Kent looked at Turner. ‘If it’s no trouble, thanks.’
They followed her through into the kitchen and sat down. She called out up the stairs, ‘Stacey come down, now, my girl. Sergeant Turner wants to speak to you.’
Kent exchanged a glance with Turner, who grinned. He was obviously known to the family already. More than likely had been in the kitchen at some time before.
‘It’s made me good and mad, I can tell you. When I think what she was up to - the crafty little tart,’ Kath Flitch said bringing over the pot of tea. ‘Sorry, Inspector,’ she said handing him his cup.’ But I think Angela asked for it, you know. She made a fool out of my Stacey. The sly little bitch. She gave Stacey presents so she wouldn’t tell me what she was getting into. She’ll be down in a minute. I told her to wash her face. She’s cried buckets since she heard.’

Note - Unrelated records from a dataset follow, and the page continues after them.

(* ===== verification/StreamInv.v ===== *)
(** * Every request is at exactly one place: the invariant is kept *)

From S2P Require Import Prelude RustStd StreamShared StreamTheory StreamSystem.
From Stdlib Require Import ZArith Lia.
From stdpp Require Import base sets gmap numbers relations list.

Open Scope Z_scope.

(** Updating a function at one argument, or on a list of them. *)
Definition fupd {A B} `{EqDecision A} (f : A -> B) (x : A) (v : B) : A -> B :=
  fun y => if decide (y = x) then v else f y.

Definition fupds {A B} `{EqDecision A} (f : A -> B) (l : list A) (v : B) : A -> B :=
  fun y => if decide (y ∈ l) then v else f y.

Lemma fupd_eq {A B} `{EqDecision A} (f : A -> B) x v : fupd f x v x = v.
Proof. unfold fupd; by rewrite decide_True. Qed.

Lemma fupd_ne {A B} `{EqDecision A} (f : A -> B) x y v : y <> x -> fupd f x v y = f y.
Proof. intros; unfold fupd; by rewrite decide_False. Qed.

Ltac fupd_cases x y := destruct (decide (x = y)) as [->|?]; [rewrite ?fupd_eq|rewrite ?fupd_ne by done].

Section Inv.
Context {PeerId ConnId Proto Stream Chan : Type}.
Context `{Countable PeerId} `{Countable ConnId} `{Countable Proto} `{Countable Chan}.
Context `{!Mpsc Chan (NewStream Proto)} `{!Mpsc Chan (PeerId * Stream)} `{!Mpsc Chan PeerId}.
Context `{!MpscLaws Chan (NewStream Proto)}.

Notation Shared := (@Shared PeerId ConnId Proto Stream Chan _ _ _ _ _ _ _ _ _ _ _).
Notation queued s c := (mpsc_queue c (new_streams s)).
Notation closed s c := (mpsc_is_closed c (new_streams s)).
Notation Handlers := (gmap ConnId (Handler PeerId Proto Chan)).
Notation GPlace := (@GPlace ConnId Chan).

Implicit Types (ns : Chans Chan (NewStream Proto)) (hs : Handlers) (s : Shared).
Implicit Types (owner : Chan -> option (PeerId + ConnId)) (place : nat -> GPlace).
Implicit Types (ans : list (nat * Answer Proto Stream)).

(** ** Requests that finish, and requests that move *)

Lemma elem_of_answered_with a (q : list (NewStream Proto)) o :
  o ∈ (reverse (answered_with (Stream := Stream) a q)).*1 <-> o ∈ ns_sender <$> q.
Proof.
  unfold answered_with. rewrite fmap_reverse, elem_of_reverse, <- list_fmap_compose. done.
Qed.

(** Every request of channel [c] ends with the answer [a]. *)
Lemma place_finish ns ns' ans hs op next place c a :
  InvPlace ns ans hs op next place -> same_but c ns ns' -> mpsc_queue c ns' = [] ->
  InvPlace ns' (reverse (answered_with a (mpsc_queue c ns)) ++ ans) hs op next
    (fupds place (ns_sender <$> mpsc_queue c ns) GDone).
Proof.
  intros [Q N O U D N1 B] [_ Hs] Hq; split.
  - intros c' o; unfold fupds; case_decide as Ho.
    + split; [|done]. apply Q in Ho as Ho'. destruct (decide (c' = c)) as [->|Hne].
      * rewrite Hq; by intros ?%not_elem_of_nil.
      * rewrite (proj1 (Hs c' Hne)), Q. congruence.
    + destruct (decide (c' = c)) as [->|Hne].
      * rewrite Hq, <- Q. split; [by intros ?%not_elem_of_nil|done].
      * by rewrite (proj1 (Hs c' Hne)).
  - intros c'; destruct (decide (c' = c)) as [->|Hne]; [rewrite Hq; constructor|].
    by rewrite (proj1 (Hs c' Hne)).
  - intros o; rewrite O; unfold fupds; case_decide as Ho; [|done]. apply Q in Ho. split; congruence.
  - intros conn o; rewrite U; unfold fupds; case_decide as Ho; [|done]. apply Q in Ho. split; congruence.
  - intros o; rewrite fmap_app, elem_of_app, elem_of_answered_with, D.
    unfold fupds; case_decide; naive_solver.
  - rewrite fmap_app, NoDup_app; split_and!; [|intros o Ho|done].
    + unfold answered_with. rewrite fmap_reverse, reverse_Permutation, <- list_fmap_compose. apply N.
    + rewrite elem_of_answered_with, Q in Ho. rewrite D. congruence.
  - intros o; rewrite <- B; unfold fupds; case_decide as Ho; [|done]. apply Q in Ho. split; congruence.
Qed.

(** Every request of [c] moves to the end of channel [sd]. *)
Lemma place_forward ns ns' ans hs op next place c sd :
  InvPlace ns ans hs op next place -> c <> sd ->
  mpsc_queue c ns' = [] -> mpsc_queue sd ns' = mpsc_queue sd ns ++ mpsc_queue c ns ->
  (forall c', c' <> c -> c' <> sd -> mpsc_queue c' ns' = mpsc_queue c' ns) ->
  InvPlace ns' ans hs op next (fupds place (ns_sender <$> mpsc_queue c ns) (GQueue sd)).
Proof.
  intros [Q N O U D N1 B] Hne Hc Hsd Hoth; split; [|..|done|].
  - intros c' o; unfold fupds; case_decide as Ho; pose proof (Q c o) as Qo;
      destruct (decide (c' = c)) as [->|N2];
      [rewrite Hc|destruct (decide (c' = sd)) as [->|N3]; [rewrite Hsd, fmap_app, elem_of_app|rewrite Hoth by done]
      |rewrite Hc|destruct (decide (c' = sd)) as [->|N3]; [rewrite Hsd, fmap_app, elem_of_app|rewrite Hoth by done]];
      rewrite ?elem_of_nil, ?Q; naive_solver congruence.
  - intros c'; destruct (decide (c' = c)) as [->|N2]; [rewrite Hc; constructor|].
    destruct (decide (c' = sd)) as [->|N3]; [|by rewrite Hoth].
    rewrite Hsd, fmap_app, NoDup_app; split_and!; [done|intros o Ho|done].
    apply Q in Ho. rewrite Q. congruence.
  - intros o; rewrite O; unfold fupds; case_decide as Ho; [|done]. apply Q in Ho. split; congruence.
  - intros conn o; rewrite U; unfold fupds; case_decide as Ho; [|done]. apply Q in Ho. split; congruence.
  - intros o; rewrite D; unfold fupds; case_decide as Ho; [|done]. apply Q in Ho. split; congruence.
  - intros o; rewrite <- B; unfold fupds; case_decide as Ho; [|done]. apply Q in Ho. split; congruence.
Qed.

(** Nothing is queued, nothing moves. *)
Lemma place_store ns ns' ans hs op next place :
  InvPlace ns ans hs op next place -> (forall c, mpsc_queue c ns' = mpsc_queue c ns) ->
  InvPlace ns' ans hs op next place.
Proof. intros [Q N O U D N1 B] E; split; intros; rewrite ?E; auto. Qed.

(** A handler that joins, or a finished one that leaves, has no upgrade. *)
Lemma place_handler ns ans hs hs' op next place :
  InvPlace ns ans hs op next place ->
  (forall conn o, (exists h proto, hs' !! conn = Some h /\ pending_upgrade h = Some (proto, o)) <->
                  (exists h proto, hs !! conn = Some h /\ pending_upgrade h = Some (proto, o))) ->
  InvPlace ns ans hs' op next place.
Proof. intros [Q N O U D N1 B] E; split; auto. intros; by rewrite E. Qed.

(** ** Owners *)

Lemma owner_drop_pending ns ns' pend snds conns hs ann owner p c :
  InvOwner ns pend snds conns hs ann owner -> pend !! p = Some c ->
  mpsc_live ns' = mpsc_live ns -> mpsc_is_closed c ns' = true ->
  (forall c', c' <> c -> mpsc_is_closed c' ns' = mpsc_is_closed c' ns) ->
  InvOwner ns' (delete p pend) snds conns hs ann (fupd owner c None).
Proof.
  intros [P Hd L S C K Z] Hp Hl Hc Ho. pose proof (proj1 (P p c) Hp) as Hown; split; [| | | | |done|].
  - intros p' c'. rewrite lookup_delete_Some, P. fupd_cases c' c; naive_solver congruence.
  - intros conn c'. rewrite Hd. fupd_cases c' c; naive_solver congruence.
  - intros c'. rewrite Hl. fupd_cases c' c; [|by rewrite Ho]. rewrite Hc, is_Some_alt; naive_solver congruence.
  - intros conn c' Hs; destruct (S conn c' Hs). rewrite Hl. fupd_cases c' c; naive_solver.
  - done.
  - done.
Qed.

Lemma owner_drop_handler ns ns' pend snds conns hs ann owner conn h :
  InvOwner ns pend snds conns hs ann owner -> hs !! conn = Some h ->
  mpsc_live ns' = mpsc_live ns -> mpsc_is_closed (hreceiver h) ns' = true ->
  (forall c', c' <> hreceiver h -> mpsc_is_closed c' ns' = mpsc_is_closed c' ns) ->
  InvOwner ns' pend snds conns (delete conn hs) ann (fupd owner (hreceiver h) None).
Proof.
  intros [P Hd L S C K Z] Hp Hl Hc Ho.
  assert (Hown : owner (hreceiver h) = Some (inr conn)) by (apply Hd; eauto). split; [| | | | |done|].
  - intros p' c'. rewrite P. fupd_cases c' (hreceiver h); naive_solver congruence.
  - intros conn' c'. setoid_rewrite lookup_delete_Some.
    fupd_cases c' (hreceiver h).
    + split; [|done]. intros (h' & [Hn Hh'] & E). exfalso.
      assert (owner (hreceiver h) = Some (inr conn')) by (apply Hd; eauto). congruence.
    + rewrite <- Hd. split; [naive_solver|]. intros (h' & Hh' & <-). exists h'; split_and!; try done.
      intros ->. congruence.
  - intros c'. rewrite Hl. fupd_cases c' (hreceiver h); [|by rewrite Ho].
    rewrite Hc, is_Some_alt; naive_solver congruence.
  - intros conn' c' Hs; destruct (S conn' c' Hs). rewrite Hl. fupd_cases c' (hreceiver h); naive_solver.
  - intros conn' c' h' Hs [? Hh']%lookup_delete_Some; eauto.
  - intros conn' [h' [_ Hh']%lookup_delete_Some]; eauto.
Qed.

Lemma owner_store ns ns' pend snds conns hs ann owner :
  InvOwner ns pend snds conns hs ann owner -> mpsc_live ns' = mpsc_live ns ->
  (forall c, mpsc_is_closed c ns' = mpsc_is_closed c ns) ->
  InvOwner ns' pend snds conns hs ann owner.
Proof. intros [P Hd L S C K Z] Hl Hc; split; auto; intros; rewrite ?Hl, ?Hc; eauto. Qed.

(** A fresh channel, owned by [w]. *)
Lemma fresh_no_owner ns pend snds conns hs ann owner n c ns' :
  InvOwner ns pend snds conns hs ann owner -> mpsc_channel n ns = (c, ns') -> owner c = None.
Proof.
  intros [P Hd L S C K Z] E. destruct (mpsc_channel_fresh _ _ _ _ E) as (Hf & _).
  destruct (owner c) eqn:Eo; [|done]. destruct (proj1 (L c)); [by rewrite Eo|done].
Qed.

Lemma live_fresh ns n c ns' c' : mpsc_channel n ns = (c, ns') -> c' <> c ->
  (c' ∈ mpsc_live ns' /\ mpsc_is_closed c' ns' = false <-> c' ∈ mpsc_live ns /\ mpsc_is_closed c' ns = false).
Proof.
  intros E Hne. destruct (mpsc_channel_fresh _ _ _ _ E) as (Hf & -> & _ & _ & Ho).
  rewrite (proj2 (Ho c' Hne)). set_solver.
Qed.

Lemma owner_new_pending ns pend snds conns hs ann owner n c ns' p :
  InvOwner ns pend snds conns hs ann owner -> mpsc_channel n ns = (c, ns') -> pend !! p = None ->
  InvOwner ns' (<[p := c]> pend) snds conns hs ann (fupd owner c (Some (inl p))).
Proof.
  intros I E Hp. pose proof (fresh_no_owner _ _ _ _ _ _ _ _ _ _ I E) as Hnone. destruct I as [P Hd L S C K Z].
  destruct (mpsc_channel_fresh _ _ _ _ E) as (Hf & Hl & _ & Hop & _). split; [| | | |done|done|done].
  - intros p' c'. rewrite lookup_insert_Some, P. fupd_cases c' c; [naive_solver congruence|].
    split; [naive_solver|]. intros Ho; right; split; [|done]. intros <-. apply P in Ho. congruence.
  - intros conn c'. rewrite Hd. fupd_cases c' c; naive_solver congruence.
  - intros c'. fupd_cases c' c; [rewrite is_Some_alt; set_solver|by rewrite (live_fresh _ _ _ _ _ E)].
  - intros conn c' Hs; destruct (S conn c' Hs). rewrite Hl. fupd_cases c' c; [done|set_solver].
Qed.

Lemma owner_new_handler ns pend snds conns hs ann owner n c ns' p conn :
  InvOwner ns pend snds conns hs ann owner -> mpsc_channel n ns = (c, ns') -> hs !! conn = None ->
  InvOwner ns' pend (<[conn := c]> snds) conns (<[conn := handler_new p c]> hs) ann (fupd owner c (Some (inr conn))).
Proof.
  intros I E Hp. pose proof (fresh_no_owner _ _ _ _ _ _ _ _ _ _ I E) as Hnone. destruct I as [P Hd L S C K Z].
  destruct (mpsc_channel_fresh _ _ _ _ E) as (Hf & Hl & _ & Hop & _). split.
  - intros p' c'. rewrite P. fupd_cases c' c; naive_solver congruence.
  - intros conn' c'. setoid_rewrite lookup_insert_Some. fupd_cases c' c.
    + split; [|naive_solver]. intros (h & [[<- <-]|[? Hh]] & E'); [done|]. exfalso.
      assert (owner c = Some (inr conn')) by (apply Hd; eauto). congruence.
    + rewrite <- Hd. split; [naive_solver|]. intros (h & Hh & <-). exists h; split; [|done].
      right; split; [|done]. intros <-; congruence.
  - intros c'. fupd_cases c' c; [rewrite is_Some_alt; set_solver|by rewrite (live_fresh _ _ _ _ _ E)].
  - intros conn' c' [[<- <-]|[? Hs]]%lookup_insert_Some; [rewrite fupd_eq; set_solver|].
    destruct (S conn' c' Hs). rewrite Hl. fupd_cases c' c; [done|set_solver].
  - intros conn' c' h. rewrite !lookup_insert_Some. naive_solver.
  - intros conn' Hc. rewrite lookup_insert_is_Some'. auto.
  - intros conn'. rewrite !lookup_insert_is_Some'. intros []; auto.
Qed.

‘Did Stacey know who Angela was meeting?’
‘Mind if I smoke, officers? It’s not banned in here.’ she asked with a smile. ‘This has been a hell of day so far.’
She sat down took a cigarette out of the packet on the table, lit it up with a gas lighter. Turner sniffed the smoke appreciatively and felt for a peppermint chew in his blazer pocket. ‘I honestly don’t know. You’ll have to ask her. She’s not made much sense since she heard about Angela. Mr Carey came storming over here an hour ago. Sorry, but I sent him off with a flea in his ear. He wanted to know why I hadn’t stopped Angela. For a man of the church, he’s a bloo
dy fool. He wouldn’t believe that it was his daughter’s fault. He thought Stacey had encouraged her. I felt sorry afterwards though for the poor old bugger.’
She shrugged her dress off of her bare shoulders and hitched it up again with a rose pink tipped hand. ‘He brought it all on himself, you know. If you ask me he’s much too bloody strict. All that church going. Twice on Sundays. No wonder his kid went off the rails.’
Kathie flicked her cigarette ash into a nearby saucer on the kitchen table with an angry gesture, and folded her bare tanned arms, the gold bangles clinking on them, tightly across the front of her low cut, pink flowered-print dress. They heard some slow laboured footfalls outside. ‘Here comes Stacey now.’
A short, plump girl, Stacey, in tight blue jeans and cream sweat shirt, white ankle socks and blue and white trainers came into the room cautiously. Kent quickly summed her up as having the mental age of a twelve year old as she blinked her tearful brown eyes owlishly behind her round glasses at the two police officers.
‘Hello, Stacey. I’m DI. Kent. You know DS. Turner, don’t you? Can you tell us what Angela told you? Do you know where she was going last night? Did she tell you who she was meeting?’
She gulped and said; ‘She-she told me that she was supposed to be meeting Jason Perkins in her father’s workshop.’ She blinked cast a scared glance in her mother’s direction and sniffed into a wad of wet tissue. ‘In the Carey’s Funeral Parlour. She’d met him there before. But she said she wasn’t going out with him. She changed her mind.’
‘In her father’s funeral parlour!’ Kent exchanged astonished looks with Turner over the table. Turner put down his empty cup with a clatter.
‘Yes-s,’ Stacey hiccupped tearfully. ‘Angela - she liked the idea. Said it gave her a buzz being shagged amongst the coffins.’
Kathie stubbed out her cigarette jerkily into the saucer. ‘Christ! Why on earth didn’t you tell me that this was going on? Her old man would have had a heart attack if he’d found them in there.’ She turned her face aside to grin at Turner who fished out another sweet from his jacket pocket.